Alguém com seriedade acha que a escola é determinante para influenciar os nossos filhos, seja sobre educação sexual, igualdade de género, discriminação sexual, orientação sexual e em outros temas tão sensíveis quanto populistas? Não é. A sala de aula neste capítulo é quase irrelevante. Os miúdos aprendem mais no intervalo das aulas e em cinco minutos de Internet do que em 100 horas de educação cívica. À partida, a sensibilização e a promoção para o que quer que seja sobre estes temas entram a 10 e saem a 200 pelo outro ouvido. Lembram-se das aulas de Moral? Pois, eu também não.

Mas o problema é real, é outro e não é da escola. O problema é que os miúdos crescem e educam-se sozinhos e têm a net como babysitter. Enquanto o mundo dos crescidos parece a aldeia do Asterix, onde andam todos a atirar peixes à cabeça uns dos outros e a discutir sobre conceitos que derivam entre discriminações e orientações sexuais, o mundo dos pequenos fica noutro planeta distante. É um mundo onde há miúdos que enfiam a cabeça na deep web e só a levantam por breves instantes à hora do jantar, que partilham a intimidade nas redes sociais com maior facilidade do que as avós partilhavam receitas, que convivem com pornografia desde os 10 anos em sites onde chegam pela pesquisa “como ter abdominais iguais aos do Ronaldo”. Esta é a primeira geração a crescer neste contexto obscuro, por ser imperceptível a 90% dos pais, mas os pais vivem alheados e entretidos a julgar (ou a ver) programas sobre casamentos, e divertem-se a gritar uns com os outros sobre “sensibilização versus doutrinação” da igualdade de género. É de rir, se não fosse trágico.

A escola, o Estado ou a associação recreativa do bairro não podem, não devem e não conseguem educar os nossos filhos.

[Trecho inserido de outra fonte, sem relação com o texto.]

(** The [except Exception as e] handler of the outer [try]. *)
Definition close_failed (position : Position) (now : datetime)
    (reason : string) (e : exn) (w : World R)
  : result (Position * option Order) * World R :=
  (* Use current price for closing as fill price is unknown *)
  match get_current_price exchange (asset position) with
  | Err e' => (Err e', w)
  | Ok current_price =>
      match call_close position now current_price (remaining_quantity position)
              [("reason", String.append reason
                   (String.append " (Exchange Failed: "
                      (String.append (exn_message e) ")")));
               ("margin_details", "N/A - Order Failed")]%string
      with
      | Err e' => (Err e', w)
      | Ok position =>
          let w := set_object position w in
          match repository_update position w with
          | (Err e', w) => (Err e', w)
          | (Ok _, w) =>
              (* Return the locally closed position, but indicate order failure *)
              (Ok (position, None), w)
          end
      end
  end.

(** The body of the outer [try], after the inner one. *)
Definition place_close_order (position : Position) (now : datetime)
    (reason : string) (quantity_to_execute : option Decimal) (w : World R)
  : Position * result (Position * option Order) * World R :=
  let reverse_direction := reverse (direction position) in
  let '(is_isolated, side_effect_type) := margin_parameters position in
  match quantity_to_execute with
  | None =>
      (position,
       raise NameError "local variable 'quantity_to_execute' referenced before assignment",
       w)
  | Some quantity_to_execute =>
      match send_order (asset position) reverse_direction quantity_to_execute
              is_isolated side_effect_type w with
      | (Err e, w) => (position, Err e, w)
      | (Ok order, w) =>
          (* Extract the executed price and quantity *)
          let price :=
            match average_fill_price order with
            | Err e => Err e
            | Ok (Some p) =>
                if Dec.eqb p Dec.zero then get_current_price exchange (asset position)
                else Ok p
            | Ok None => get_current_price exchange (asset position)
            end in
          match price with
          | Err e => (position, Err e, w)
          | Ok executed_price =>
              let executed_quantity := remaining_quantity position in
              match py_str (dict_get "orderId" (PyStr "N/A") order) with
              | Err e => (position, Err e, w)
              | Ok order_id =>
                  match call_close position now executed_price executed_quantity
                          [("reason", reason); ("external_id", order_id)]%string with
                  | Err e => (position, Err e, w)
                  | Ok position =>
                      let w := set_object position w in
                      match repository_update position w with
                      | (Err e, w) => (position, Err e, w)
                      | (Ok _, w) => (position, Ok (position, Some order), w)
                      end
                  end
              end
          end
      end
  end.
Lemma mount_eq (props : EditorProps) (w : World) :
  mount props w =
  Ok (mkMounted props
        (mkEffectState None None)
        (mkEffectState (Some (mkCleanup (Some (length (dom w))))) (Some []))
        (mkEnv
           (mkHooks (onSubmit props) (placeholder_of props) None
                    (defaultValue_of props) (Some (length (dom w))) (disabled_of props))
           (world_after_creation (length (dom w)) (mkNode "div" "h-full ql-custom" [])
              (mkWorld (dom w ++ [mkNode "div" "h-full ql-custom" []])
                       (quills w) (cells w) (trace w))))).
Proof.
  unfold mount. unfold bind at 1. rewrite mount_commit_run.
  unfold mount_passive, run_effect, bind.
  erewrite creation_effect_run; [reflexivity | reflexivity |].
  cbn. apply list_lookup_middle. reflexivity.
Qed.


Lemma mount_mounted_on (props : EditorProps) (w : World) (m : Mounted) :
  mount props w = Ok m -> mounted_on (length (dom w)) m.
Proof.
  rewrite mount_eq. intros [= <-]. repeat split. cbn.
  eapply Nat.lt_le_trans; [| apply quill_render_keeps].
  rewrite length_insert, !length_app. cbn. lia.
Qed.

(** *** Later renders *)

Lemma run_layout_again (props : EditorProps) (prev : option Hooks)
    (st : EffectState) (e : Env) :
  es_cleanup st = None ->
  run_effect (Some st) (r_layoutEffect (Editor props prev)) e =
  Ok (mkEffectState None None, mkEnv (sync_refs props (refs e)) (world e)).
Proof.
  intros Hnone. unfold run_effect.
  replace (deps_changed (es_deps st) (eff_deps (r_layoutEffect (Editor props prev))))
    with true by (destruct (es_deps st); reflexivity).
  rewrite Hnone. reflexivity.
Qed.

Lemma run_creation_again (props : EditorProps) (prev : option Hooks)
    (st : EffectState) (e : Env) :
  es_deps st = Some [] ->
  run_effect (Some st) (r_effect (Editor props prev)) e = Ok (st, e).
Proof.
  intros Hdeps. unfold run_effect. rewrite Hdeps. reflexivity.
Qed.

Lemma rerender_eq (props : EditorProps) (m : Mounted) :
  es_cleanup (layoutState m) = None ->
  es_deps (effectState m) = Some [] ->
  rerender props m =
  Ok (mkMounted props (mkEffectState None None) (effectState m)
        (mkEnv (sync_refs props (refs (env m))) (world (env m)))).
Proof.
  intros Hlayout Hdeps. unfold rerender, rerender_commit, rerender_passive, bind.
  rewrite run_layout_again by assumption.
  rewrite run_creation_again by assumption.
  rewrite Editor_refs_again. reflexivity.
Qed.

Lemma rerender_painted_eq (props : EditorProps) (m : Mounted) :
  es_cleanup (layoutState m) = None ->
  rerender_painted props m =
  Ok (mkEnv (sync_refs props (refs (env m))) (world (env m))).
Proof.
  intros Hlayout. unfold rerender_painted, rerender_commit.
  rewrite run_layout_again by assumption.
  rewrite Editor_refs_again. reflexivity.
Qed.

Lemma last_default_irrelevant {A} (x : A) (l : list A) (d d' : A) :
  List.last (x :: l) d = List.last (x :: l) d'.
Proof.
  revert x. induction l as [| y l IH]; intros x; [reflexivity |].
  change (List.last (y :: l) d = List.last (y :: l) d'). apply IH.
Qed.

Lemma rerenders_spec (ps : list EditorProps) (c : NodeId) (m : Mounted) :
  mounted_on c m ->
  synced (memoizedProps m) (refs (env m)) ->
  exists m',
    rerenders ps m = Ok m' /\
    mounted_on c m' /\
    synced (memoizedProps m') (refs (env m')) /\
    memoizedProps m' = last_props ps (memoizedProps m) /\
    world (env m') = world (env m) /\
    quillRef (refs (env m')) = quillRef (refs (env m)) /\
    containerRef (refs (env m')) = containerRef (refs (env m)).
Proof.
  revert m. induction ps as [| p ps IH]; intros m Hon Hsync.
  - exists m. repeat split; try reflexivity; try apply Hon; apply Hsync.
  - destruct Hon as (Hlayout & Heff & Hlen). cbn [rerenders].
    rewrite rerender_eq by (try assumption; rewrite Heff; reflexivity).
    set (m1 := mkMounted _ _ _ _).
    destruct (IH m1) as (m' & Hrun & Hon' & Hsync' & Hprops & Hworld & Hq & Hc).
    + repeat split; assumption.
    + repeat split.
    + exists m'. split; [exact Hrun |]. split; [exact Hon' |].
      split; [exact Hsync' |]. split; [| repeat split; assumption].
      rewrite Hprops. unfold last_props. destruct ps as [| q qs]; [reflexivity |].
      change (List.last (p :: q :: qs) (memoizedProps m))
        with (List.last (q :: qs) (memoizedProps m)).
      apply last_default_irrelevant.
Qed.

(** *** Unmounting *)

Lemma unmount_eq (c : NodeId) (n : Node) (m : Mounted) :
  mounted_on c m ->
  dom (world (env m)) !! c = Some n ->
  unmount m =
  Ok (mkEnv (mkHooks (submitRef (refs (env m))) (placeholderRef (refs (env m)))
                     (quillRef (refs (env m))) (defaultValueRef (refs (env m)))
                     None (disabledRef (refs (env m))))
            (mkWorld (<[c := mkNode (tag n) (className n) []]> (dom (world (env m))))
                     (quills (world (env m))) (cells (world (env m)))
                     (trace (world (env m)) ++ [CallSetInnerHTML c ""]))).
Proof.
  intros (Hlayout & Heff & _) Hnode. unfold unmount, current_tree.
  rewrite Hlayout, Heff, Editor_ref_hosts. cbn [es_cleanup run_cleanup_opt detach_refs].
  unfold bind at 1. cbn [ret]. unfold bind at 1.
  change ((attach_ref ContainerRef None;;; ret ()) (env m))
    with (Ok (tt, mkEnv (mkHooks (submitRef (refs (env m))) (placeholderRef (refs (env m)))
                     (quillRef (refs (env m))) (defaultValueRef (refs (env m)))
                     None (disabledRef (refs (env m)))) (world (env m)))).
  cbn iota. erewrite cleanup_run by exact Hnode. reflexivity.
Qed.


(** *** Mounting, restated on the element ids *)

Lemma mount_world (props : EditorProps) (w : World) (m : Mounted) :
  mount props w = Ok m ->
  memoizedProps m = props /\
  refs (env m) = mkHooks (onSubmit props) (placeholder_of props) None
                         (defaultValue_of props) (Some (length (dom w))) (disabled_of props) /\
  world (env m) =
    mkWorld (quill_render (S (length (dom w))) snow_options (dom_before_widget (dom w)))
            (quills w ++ [mounted_widget w])
            (cells w)
            (trace w ++ [CallCreateElement "div" (S (length (dom w)));
                         CallAppendChild (length (dom w)) (S (length (dom w)));
                         CallNewQuill (S (length (dom w))) snow_options]).
Proof.
  rewrite mount_eq. intros [= <-]. split; [reflexivity |]. split; [reflexivity |].
  cbn [env world]. unfold world_after_creation, mounted_widget, dom_before_widget.
  cbn [dom quills cells trace tag className children app].
  rewrite length_app. cbn [length]. rewrite Nat.add_1_r. reflexivity.
Qed.

Lemma mount_total (props : EditorProps) (w : World) :
  exists m, mount props w = Ok m.
Proof. rewrite mount_eq. eexists. reflexivity. Qed.

Lemma mount_synced (props : EditorProps) (w : World) (m : Mounted) :
  mount props w = Ok m -> synced (memoizedProps m) (refs (env m)).
Proof.
  intros Hm. destruct (mount_world _ _ _ Hm) as (-> & -> & _). repeat split.
Qed.

(** Mount, then any number of renders: the outcome exists and is
    described by [rerenders_spec]. *)
Lemma lifecycle (props : EditorProps) (w : World) (ps : list EditorProps) :
  exists m m',
    mount props w = Ok m /\
    rerenders ps m = Ok m' /\
    mounted_on (length (dom w)) m' /\
    synced (memoizedProps m') (refs (env m')) /\
    memoizedProps m' = last_props ps props /\
    world (env m') = world (env m) /\
    quillRef (refs (env m')) = None /\
    containerRef (refs (env m')) = Some (length (dom w)).
Proof.
  destruct (mount_total props w) as [m Hm]. exists m.
  destruct (rerenders_spec ps (length (dom w)) m) as (m' & Hrun & Hon & Hsync & Hp & Hw & Hq & Hc).
  - eapply mount_mounted_on; eassumption.
  - eapply mount_synced; eassumption.
  - destruct (mount_world _ _ _ Hm) as (Hprops & Hrefs & _).
    exists m'. split; [exact Hm |]. split; [exact Hrun |]. split; [exact Hon |].
    split; [exact Hsync |]. rewrite Hq, Hc, Hp, Hprops, Hrefs. repeat split; assumption.
Qed.

(** *** The toolbar *)

Lemma actions_by_variant (props : EditorProps) (prev : option Hooks) :
  actions (r_tree (Editor props prev)) =
  match variant_of props with
  | create => [ToggleFormatting; EmojiPicker; AttachImage; SendMessage]
  | update => [ToggleFormatting; EmojiPicker; CancelEdit; SaveEdit]
  end.
Proof. cbn. unfold variant_of. destruct (default create (variant props)); reflexivity. Qed.

(** C1: in every render, variant "create" shows the send button and
    neither cancel nor save; variant "update" shows cancel and save and
    no send button; the attach-image button is shown exactly for
    "create"; the formatting toggle and the emoji button are shown for
    both variants. *)
Theorem C1_buttons_by_variant (props : EditorProps) (prev : option Hooks) :
  let tree := r_tree (Editor props prev) in
  (variant_of props = create ->
     present CancelEdit tree = false /\
     present SaveEdit tree = false /\
     present SendMessage tree = true) /\
  (variant_of props = update ->
     present CancelEdit tree = true /\
     present SaveEdit tree = true /\
     present SendMessage tree = false) /\
  (present AttachImage tree = true <-> variant_of props = create) /\
  present ToggleFormatting tree = true /\
  present EmojiPicker tree = true.
Proof.
  cbn zeta. cbn [Editor r_tree]. fold (variant_of props).
  destruct (variant_of props); vm_compute; intuition congruence.
Qed.

(** C8: whatever the [disabled] prop, every button of the rendered tree
    receives [disabled={false}]. *)
Theorem C8_buttons_never_disabled (props : EditorProps) (prev : option Hooks) :
  Forall (fun b => btn_disabled (fst b) = false) (buttons (r_tree (Editor props prev))) /\
  length (buttons (r_tree (Editor props prev))) = 4.
Proof.
  cbn [Editor r_tree]. destruct (default create (variant props)); cbn;
    (split; [repeat constructor | reflexivity]).
Qed.

(** C10: the rendered tree is a function of the variant alone: two
    renders whose variant agrees return the same tree, whatever their
    other props and whatever the state of the cells. *)
Theorem C10_tree_depends_on_variant_only
    (props1 props2 : EditorProps) (prev1 prev2 : option Hooks) :
  variant_of props1 = variant_of props2 ->
  r_tree (Editor props1 prev1) = r_tree (Editor props2 prev2).
Proof.
  intros Hv. cbn [Editor r_tree]. fold (variant_of props1) (variant_of props2).
  rewrite Hv. reflexivity.
Qed.

(** *** Clicks *)

Lemma handlers_inert (props : EditorProps) (prev : option Hooks) :
  Forall (fun b => forall e, press (fst b) e = Ok (tt, e))
         (buttons (r_tree (Editor props prev))).
Proof.
  cbn [Editor r_tree]. destruct (default create (variant props)); cbn;
    repeat constructor.
Qed.

Lemma click_inert (a : Action) (m : Mounted) : click a m = Ok m.
Proof.
  unfold click, buttons_for, current_tree.
  pose proof (handlers_inert (memoizedProps m) (Some (refs (env m)))) as Hall.
  destruct (buttons (r_tree (Editor (memoizedProps m) (Some (refs (env m))))))
    as [| b bs] eqn:Hb; [reflexivity |].
  set (hits := filter _ _).
  assert (Hsub : Forall (fun b => forall e, press (fst b) e = Ok (tt, e)) hits).
  { apply Forall_forall. intros x Hx. subst hits.
    apply list_elem_of_filter in Hx as [_ Hx].
    rewrite Forall_forall in Hall. apply Hall. exact Hx. }
  destruct hits as [| h hs]; [reflexivity |]. cbn [fmap list_fmap].
  inversion Hsub as [| ? ? Hh _]; subst. rewrite Hh. destruct m; reflexivity.
Qed.

(** C7: clicking is a no-op.  Any sequence of clicks on the action
    buttons of a mounted editor ends without error in the very state it
    started from: no cell, DOM node, widget or parent cell has changed
    and the trace has gained no call, in particular none of [onSubmit]
    or [onCancel]. *)
Theorem C7_clicks_are_noops (l : list Action) (m : Mounted) :
  clicks l m = Ok m.
Proof.
  induction l as [| a l IH]; [reflexivity |].
  cbn [clicks]. rewrite click_inert. exact IH.
Qed.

É um facto. E quando conseguem é porque algures se usou a força. Sim, numa sociedade livre como a nossa, podem dificultar a educação que lhes damos (e dificultar na nossa perspectiva), podem ajudar e consolidar aquilo que fazemos em casa (um privilégio) ou ser absolutamente neutros (impossível). Mas, no fim de contas, são as famílias, sejam elas as que forem e como forem, que no dia-a-dia formam o carácter, a ética e os princípios que os estruturam, que fazem a tão cobiçada doutrinação e que despertam a sensibilização dos filhos para aquilo que consideram bem ou mal. Não há campanha de sensibilização para a separação do lixo que sobreviva numa casa onde não existem caixotes para separar o plástico do cartão. Temos todos muita pena, escrevemos muitos artigos e posts sobre o assunto, mas não há nada que se possa fazer quando a família faz o contrário.

Nestes temas de discriminação, orientação sexual, etc., como em tantos outros em que se olha para uma sociedade como se fosse um rato de laboratório pronto para entregar o seu corpinho a experiências horrendas, assustam-me tanto os cavaleiros da moral e os polícias da tradição “cristã”, quanto os activistas da pseudomodernidade, da doutrinação da ideologia de género, que parecem elefantes em lojas de porcelana a coçarem as orelhas. Uns, por viverem aterrorizados com a realidade que os rodeia, que rodeia os seus filhos, agrupam-se em trincheiras e paralisam pelo maniqueísmo tão pouco cristão com que encaram o mundo. Os outros, pela avidez e despotismo com que querem impingir e desenhar uma sociedade inteira à imagem daquilo que vêem ao espelho quando acordam. À força, à bruta e contra quem põe o dedo no ar com dúvidas.

Não se fazem casas pelo telhado e não se decreta a sensibilização. A discriminação, essa, proíbe-se. Mas, para se proibir, tem de se traduzir em atitudes concretas que são previstas, não é por achismo. A ética, a tolerância e o respeito pelo próximo aprendem-se em casa e não se ensinam estruturalmente numa sala de aula – a escola é onde se treina, assim como no clube de futebol ou no coro. Por isso, faça-se o que se fizer na esfera pública — aprovem-se os currículos mais criativos, assinem-se dezenas de petições ou implementem-se todas as campanhas de sensibilização garantindo a sobrevivência das associações –, não há nada que se consiga mudar, corrigir ou alterar se os pais não fizerem ideia em que net andam os filhos a navegar ou o que andam a partilhar. É em casa, e não na escola, que o wifi é free – e é aí que tudo se decide. Tudo o resto é hipocrisia e desfile de Carnaval.